FOR THE RECORD – What a turnaround!
Politics is a funny business. It clearly involves options which political parties must make when in office and even moreso when in opposition.
Very often the interests of the country come second to the welfare of the party making the proposal to a public, which is at once sensible and discerning but also vulnerable to powerful persuasion.
A news item in the past two weeks took my mind back to the 1980s, and it amply demonstrates the crass opportunism which is so inherent in the politics of politics and shows how a country’s interests may be sacrificed on the altar of political expediency.
Minister of Health Donville Inniss announced earlier this month that the Government had been approached by two offshore medical schools to establish colleges of medicine here.
Based on the track record of the Democratic Labour Party on offshore medical schools, I anticipated that the next thing we might have heard was that Government had turned it down.
But the minister announced that Government had given the green light to the two foreign-based schools.
He justified this about-turn in policy this way: “I think we have reached a level of maturity in Barbados where we are prepared to accept that what people call offshore medical schools could have a presence here in Barbados without taking anything from the University of the West Indies.”
Now, sometime in 1983, shortly after the so-called Grenada invasion, the St George’s Medical School, an offshore facility which had been established in Grenada, sought temporary refuge here at the empty St Joseph Hospital building.
Thereafter, general public discussion began about the desirability of having the medical school permanently located here, and a furore broke out about all kinds of trivial matters such as the possible spread of diseases from the dissection of the bodies used in the school for anatomy classes.
Discerning readers will recall the Mighty Gabby capturing the raucous debate in the calypso called Cadavers.
One wonders what could have happened since 1983 to bring about this change?
Is it that our sister islands have shown us there is nothing to lose and much to gain from the establishment of reputable offshore medical schools, or is the need to develop the foreign exchange earning potential of our service sector now a matter of such pivotal importance that our perceived reservations about cadavers or “duppies” have receded?
Whatever the reason, I think sensible Barbadians will support this change in policy. We have already seen how the offshore financial sector has significantly helped our economy, providing some 60 per cent of our corporate tax earnings, and creating good paying jobs for many of our bright university-trained professionals.

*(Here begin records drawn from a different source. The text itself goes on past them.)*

(** * Carbon credit simulator: aggregation window, credit ledger and alert timers

    A shallow embedding of the firmware of the gas burner device
    ([burner/src/main.cpp]), of the parts of the sequester sketch that
    differ from it, and of the Wokwi burner simulation
    ([iot/burner/carbon-credit-burner.ino]).

    Conventions of the embedding.
    - C [int] values are [Z]; every [int] computation of the modelled code
      stays far inside the 32-bit range ([readingIndex + 1 <= 15],
      [readingsCount + 1 <= 15], [co2Reading - 1000] only under the guard
      [co2Reading > 1000]).
    - [unsigned long] time stamps are [Z] in [0, 2^32); the subtraction
      [currentTime - last] wraps modulo [2^32] as it does on the device.
    - [float] quantities (credits, emissions, averages) are exact rationals
      [Q], compared up to [==]; binary rounding is not part of this model.
    - The global variables of a sketch form one record; a function of the
      sketch is a function from that record to the new record and the list
      of events it produced (MQTT publishes, skipped dispatches, ledger
      messages on the serial log).
    - What the libraries answer (MQTT link, [snprintf] length, random
      numbers, [millis()]) is an explicit argument. *)

From Stdlib Require Import ZArith QArith Qminmax Qround Lia ZifyNat Lqa Bool String.
From stdpp Require Import base list.

Local Open Scope Z_scope.

(** ** Machine arithmetic and rational comparisons *)

Definition ULONG_MOD : Z := 2 ^ 32.

(** [a - b] on [unsigned long]. *)
Definition usub (a b : Z) : Z := (a - b) mod ULONG_MOD.

(** [x < y] on the rationals, as a boolean. *)
Definition Qltb (x y : Q) : bool := negb (Qle_bool y x).

Module Burner.

(** *** Global state of [main.cpp] *)

(** "Sensor data variables". *)
Record Sensor := {
  co2Reading : Z;
  humidityReading : Z;
  carbonCredits : Q;
  emissions : Q;
  offset : bool
}.

(** "Random data generation" and "MQTT transmission timing". *)
Record Timing := {
  lastDataUpdate : Z;
  lastMqttPublish : Z;
  lastHeartbeat : Z;
  lastCriticalAlert : Z
}.

(** "Data aggregation arrays". *)
Record Aggregation := {
  co2Readings : list Z;
  humidityReadings : list Z;
  readingIndex : Z;
  readingsCount : Z
}.

(** "MQTT connection status". *)
Record Connection := {
  mqttConnected : bool;
  lastMqttAttempt : Z
}.

(** "Credit management". *)
Record Ledger := {
  availableCredits : Q;
  creditsBurned : Q;
  autoPurchaseEnabled : bool
}.

Record Device := {
  sensor : Sensor;
  timing : Timing;
  window : Aggregation;
  conn : Connection;
  ledger : Ledger
}.
(** * Ganoderma paper RAG system: structure extraction, chunking, retrieval

    A shallow embedding of the three core stages of the repository,

      - [src/processors/pdf_parser.py]   ([PDFParser._is_heading],
        [PDFParser._extract_structure], [PDFParser._clean_text],
        [PDFParser.extract_abstract]),
      - [src/processors/text_chunker.py] ([TextChunker]),
      - [src/rag/retriever.py]           ([SimpleRetriever]),

    followed by the properties the specification states about them.

    Python [str] values are lists of Unicode code points, so that [len]
    counts characters as Python does (the bilingual keyword table of the
    retriever depends on it).  White space is the full set of code
    points Python treats as such.  Case mapping ([str.lower],
    [str.isupper], [re.IGNORECASE]) and [\d] come from the Unicode
    tables of the interpreter: the modules [PdfParser], [Retriever] and
    [PdfText] have them on the ASCII range, where the functions can be
    run on examples; the modules [PdfParserU], [RetrieverU] and
    [PdfTextU] are the same functions over a record of these tables
    ([Unicode.tables]), and what is proved of them holds whatever the
    tables are.  Python dictionaries with string keys are
    [gmap string value]. *)

From Stdlib Require Import ZArith QArith Ascii String.
From stdpp Require Import gmap strings list fin_maps sorting.

Local Open Scope Z_scope.

(* ===================================================================== *)
(** ** Python values and outcomes *)
(* ===================================================================== *)

(** A Python [str]: the list of its code points. *)
Abbreviation str := (list N).

(** [u "abc"] is the Python literal ['abc'] (ASCII literals only). *)
Definition u (s : string) : str :=
  (fun a => Ascii.N_of_ascii a) <$> String.list_ascii_of_string s.

(** The values stored in chunk dictionaries: text and integers. *)
Inductive value :=
  | VStr (s : str)
  | VInt (z : Z).

#[global] Instance value_eq_dec : EqDecision value.
Proof. solve_decision. Defined.

(** A Python [dict] with string keys. *)
Abbreviation dict := (gmap string value).

(** Exceptions the modelled code can raise. *)
Inductive exn :=
  | AttributeError
  | ValueError.

(** The result of a call: a returned value or a raised exception. *)
Inductive outcome (A : Type) :=
  | Returns (a : A)
  | Raises (e : exn).
Arguments Returns {A} a.
Arguments Raises {A} e.

(** Sequencing: an exception raised by the first call is propagated. *)
#[global] Instance outcome_ret : MRet outcome := fun A a => Returns a.
#[global] Instance outcome_bind : MBind outcome := fun A B k m =>
  match m with
  | Returns a => k a
  | Raises e => Raises e
  end.

(* ===================================================================== *)
(** ** Text primitives ([str] methods) *)
(* ===================================================================== *)

Module Text.

(** [len(s)] as a Python integer. *)
Definition len (s : str) : Z := Z.of_nat (length s).

Definition in_range (lo hi c : N) : bool := ((lo <=? c) && (c <=? hi))%N.

(** [c.isspace()]: the code points Python splits and strips on. *)
Definition isspace (c : N) : bool :=
  in_range 9 13 c || in_range 28 32 c || (c =? 133)%N || (c =? 160)%N
  || (c =? 5760)%N || in_range 8192 8202 c || (c =? 8232)%N || (c =? 8233)%N
  || (c =? 8239)%N || (c =? 8287)%N || (c =? 12288)%N.

Definition is_upper_cp (c : N) : bool := in_range 65 90 c.
Definition is_lower_cp (c : N) : bool := in_range 97 122 c.
Definition is_digit_cp (c : N) : bool := in_range 48 57 c.

Definition lower_cp (c : N) : N := if is_upper_cp c then (c + 32)%N else c.
Definition upper_cp (c : N) : N := if is_lower_cp c then (c - 32)%N else c.

(** [s.lower()], on the ASCII range: the letters A-Z are mapped. *)
Definition lower (s : str) : str := lower_cp <$> s.

(** [s.isupper()], on the ASCII range: some letter A-Z, and no letter
    a-z. *)
Definition isupper (s : str) : bool :=
  existsb is_upper_cp s && forallb (fun c => negb (is_lower_cp c)) s.

Fixpoint lstrip (s : str) : str :=
  match s with
  | [] => []
  | c :: s' => if isspace c then lstrip s' else s
  end.

Definition rstrip (s : str) : str := rev (lstrip (rev s)).

(** [s.strip()] *)
Definition strip (s : str) : str := rstrip (lstrip s).

(** The truth value of a string: non-empty. *)
Definition nonempty (s : str) : bool :=
  match s with [] => false | _ => true end.

(** [s.split()]: maximal runs of non-space characters.  [cur] holds the
    run being read, last character first. *)
Fixpoint split_from (s : str) (cur : str) : list str :=
  match s with
  | [] => match cur with [] => [] | _ => [rev cur] end
  | c :: s' =>
      if isspace c
      then match cur with
           | [] => split_from s' []
           | _ => rev cur :: split_from s' []
           end
      else split_from s' (c :: cur)
  end.

Definition split (s : str) : list str := split_from s [].

(** [sep.join(l)] *)
Fixpoint join (sep : str) (l : list str) : str :=
  match l with
  | [] => []
  | [s] => s
  | s :: l' => s ++ sep ++ join sep l'
  end.

(** [s.startswith(p)] *)
Fixpoint startswith (p s : str) : bool :=
  match p, s with
  | [], _ => true
  | _ :: _, [] => false
  | a :: p', b :: s' => (a =? b)%N && startswith p' s'
  end.

(** [sub in s] *)
Fixpoint contains (sub s : str) : bool :=
  startswith sub s ||
  match s with
  | [] => false
  | _ :: s' => contains sub s'
  end.

(** [s.count(sub)] for a non-empty [sub]: matches are taken left to
    right and the scan resumes after the end of each match, so matches
    never overlap.  [skip] counts the characters of the last match still
    to be passed over. *)
Fixpoint count_from (sub s : str) (skip : nat) : Z :=
  match s with
  | [] => 0
  | _ :: s' =>
      match skip with
      | S k => count_from sub s' k
      | O => if startswith sub s
             then 1 + count_from sub s' (length sub - 1)
             else count_from sub s' 0
      end
  end.

(** [s.count(sub)]; the empty string occurs between all characters. *)
Definition count (s sub : str) : Z :=
  match sub with
  | [] => len s + 1
  | _ => count_from sub s 0
  end.

End Text.

(* ===================================================================== *)
(** ** Regular expressions ([re.match], [re.search]) *)
(* ===================================================================== *)

Module Regex.

(** The fragment of [re] syntax the parser's patterns use.  A character
    class is a predicate on code points. *)
Inductive regex :=
  | Void
  | Eps
  | Cls (p : N -> bool)
  | Cat (r1 r2 : regex)
  | Alt (r1 r2 : regex)
  | Star (r : regex).

Definition Opt (r : regex) : regex := Alt r Eps.
Definition Plus (r : regex) : regex := Cat r (Star r).

Fixpoint nullable (r : regex) : bool :=
  match r with
  | Void => false
  | Eps => true
  | Cls _ => false
  | Cat r1 r2 => nullable r1 && nullable r2
  | Alt r1 r2 => nullable r1 || nullable r2
  | Star _ => true
  end.

(** The residual of [r] after reading [c]. *)
Fixpoint deriv (c : N) (r : regex) : regex :=
  match r with
  | Void => Void
  | Eps => Void
  | Cls p => if p c then Eps else Void
  | Cat r1 r2 =>
      if nullable r1
      then Alt (Cat (deriv c r1) r2) (deriv c r2)
      else Cat (deriv c r1) r2
  | Alt r1 r2 => Alt (deriv c r1) (deriv c r2)
  | Star r1 => Cat (deriv c r1) (Star r1)
  end.

(** [re.match(r, s)] is not [None]: some prefix of [s] matches [r]. *)
Fixpoint re_match (r : regex) (s : str) : bool :=
  nullable r ||
  match s with
  | [] => false
  | c :: s' => re_match (deriv c r) s'
  end.

(** [re.search(r, s)] is not [None]: [r] matches somewhere in [s]. *)
Fixpoint re_search (r : regex) (s : str) : bool :=
  re_match r s ||
  match s with
  | [] => false
  | _ :: s' => re_search r s'
  end.

(** A literal character under [re.IGNORECASE], on the ASCII range. *)
Definition chr_ci (c : N) : regex :=
  Cls (fun x => (Text.lower_cp x =? Text.lower_cp c)%N).

(** A literal word under [re.IGNORECASE]. *)
Fixpoint word_ci (w : str) : regex :=
  match w with
  | [] => Eps
  | c :: w' => Cat (chr_ci c) (word_ci w')
  end.
(** ** Numbers *)

(** The operations on [number] the source uses.  [num q] is the decimal
    literal [q]; [falsy] is the test behind [a || b] (true on [0], [-0]
    and [NaN]). *)
Class JsNumber (T : Type) : Type := {
  num : Q -> T;
  add : T -> T -> T;
  sub : T -> T -> T;
  mul : T -> T -> T;
  div : T -> T -> T;
  neg : T -> T;
  lt : T -> T -> bool;
  falsy : T -> bool;
  Math_sqrt : T -> T;
  Math_tan : T -> T;
  Math_PI : T
}.

Arguments num {T _} q%_Q.

Declare Scope js_scope.
Delimit Scope js_scope with js.
Infix "+" := add : js_scope.
Infix "-" := sub : js_scope.
Infix "*" := mul : js_scope.
Infix "/" := div : js_scope.
Notation "- a" := (neg a) : js_scope.
Notation "a <? b" := (lt a b) : js_scope.
Notation "a >? b" := (lt b a) : js_scope.

(** [a || b] on numbers. *)
Definition or_else {T} `{JsNumber T} (a b : T) : T :=
  if falsy a then b else a.

(** Exact reals. *)
#[global] Instance R_number : JsNumber R := {|
  num := Q2R;
  add := Rplus;
  sub := Rminus;
  mul := Rmult;
  div := Rdiv;
  neg := Ropp;
  lt := fun a b => if Rlt_dec a b then true else false;
  falsy := fun a => if Req_dec_T a 0 then true else false;
  Math_sqrt := R_sqrt.sqrt;
  Math_tan := Rtrigo1.tan;
  Math_PI := Rtrigo1.PI
|}.

Definition Z2F (n : Z) : float :=
  match n with
  | Z0 => PrimFloat.of_uint63 (Uint63.of_Z 0)
  | Zpos _ => PrimFloat.of_uint63 (Uint63.of_Z n)
  | Zneg p => PrimFloat.opp (PrimFloat.of_uint63 (Uint63.of_Z (Zpos p)))
  end.

(** Binary64.  A decimal literal is the double nearest to it, which the
    correctly rounded quotient of its numerator and denominator is (both
    are small integers).  ECMAScript leaves [Math.tan] implementation
    approximated, so it stays a parameter of the instance. *)
Definition float_number (tanF : float -> float) : JsNumber float := {|
  num := fun q => PrimFloat.div (Z2F (Qnum q)) (Z2F (Zpos (Qden q)));
  add := PrimFloat.add;
  sub := PrimFloat.sub;
  mul := PrimFloat.mul;
  div := PrimFloat.div;
  neg := PrimFloat.opp;
  lt := PrimFloat.ltb;
  falsy := fun a => PrimFloat.eqb a 0%float || PrimFloat.is_nan a;
  Math_sqrt := PrimFloat.sqrt;
  Math_tan := tanF;
  Math_PI := 0x1.921fb54442d18p+1%float
|}.

(** ** three.js *)

Section Three.
Context {T : Type} `{JsNumber T}.
Local Open Scope js_scope.

Record Vector3 : Type := mkVector3 { x : T; y : T; z : T }.

Definition lengthSq (v : Vector3) : T :=
  x v * x v + y v * y v + z v * z v.

Definition length (v : Vector3) : T := Math_sqrt (lengthSq v).

Definition dot (a b : Vector3) : T :=
  x a * x b + y a * y b + z a * z b.

Definition multiplyScalar (v : Vector3) (s : T) : Vector3 :=
  mkVector3 (x v * s) (y v * s) (z v * s).

Definition divideScalar (v : Vector3) (s : T) : Vector3 :=
  multiplyScalar v (num 1 / s).

(** [normalize() { return this.divideScalar( this.length() || 1 ) }] *)
Definition normalize (v : Vector3) : Vector3 :=
  divideScalar v (or_else (length v) (num 1)).

Definition subVectors (a b : Vector3) : Vector3 :=
  mkVector3 (x a - x b) (y a - y b) (z a - z b).

Definition crossVectors (a b : Vector3) : Vector3 :=
  mkVector3 (y a * z b - z a * y b)
            (z a * x b - x a * z b)
            (x a * y b - y a * x b).

Definition negate (v : Vector3) : Vector3 :=
  mkVector3 (- x v) (- y v) (- z v).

It has been reported that some 4 000 jobs have been created by the St George’s Medical School, and that the Grenadian economy has benefited considerably from the school’s location there. We can only hope that our belated launch into this aspect of services bears similar fruit.
Venue for hearing
In a related matter, the new Supreme Court building was put to use as a venue for a hearing of the Inter-American Court on Human Rights. This is a significant development, and shows that other similar “court proceedings” in other areas of the law might usefully travel to this island though they will not be held at our Supreme Court.
In this context, I speak of international arbitration proceedings in which major companies hold their arbitration hearings in places where such centres are located.
In mid-2007, then Minister of Economic Affairs and Development Mia Mottley announced that the London Court of International Arbitration had agreed to set up here what would have been its first “offshore” centre by this prestigious organization which was started in 1883.
While I don’t know what happened to that idea, India got such a centre in 2009, and Mauritius got its centre earlier this year.
Barbados was first in line, so was Barbados’ loss India’s gain?
Ezra Alleyne is an attorney at law and former Deputy Speaker of the House of Assembly.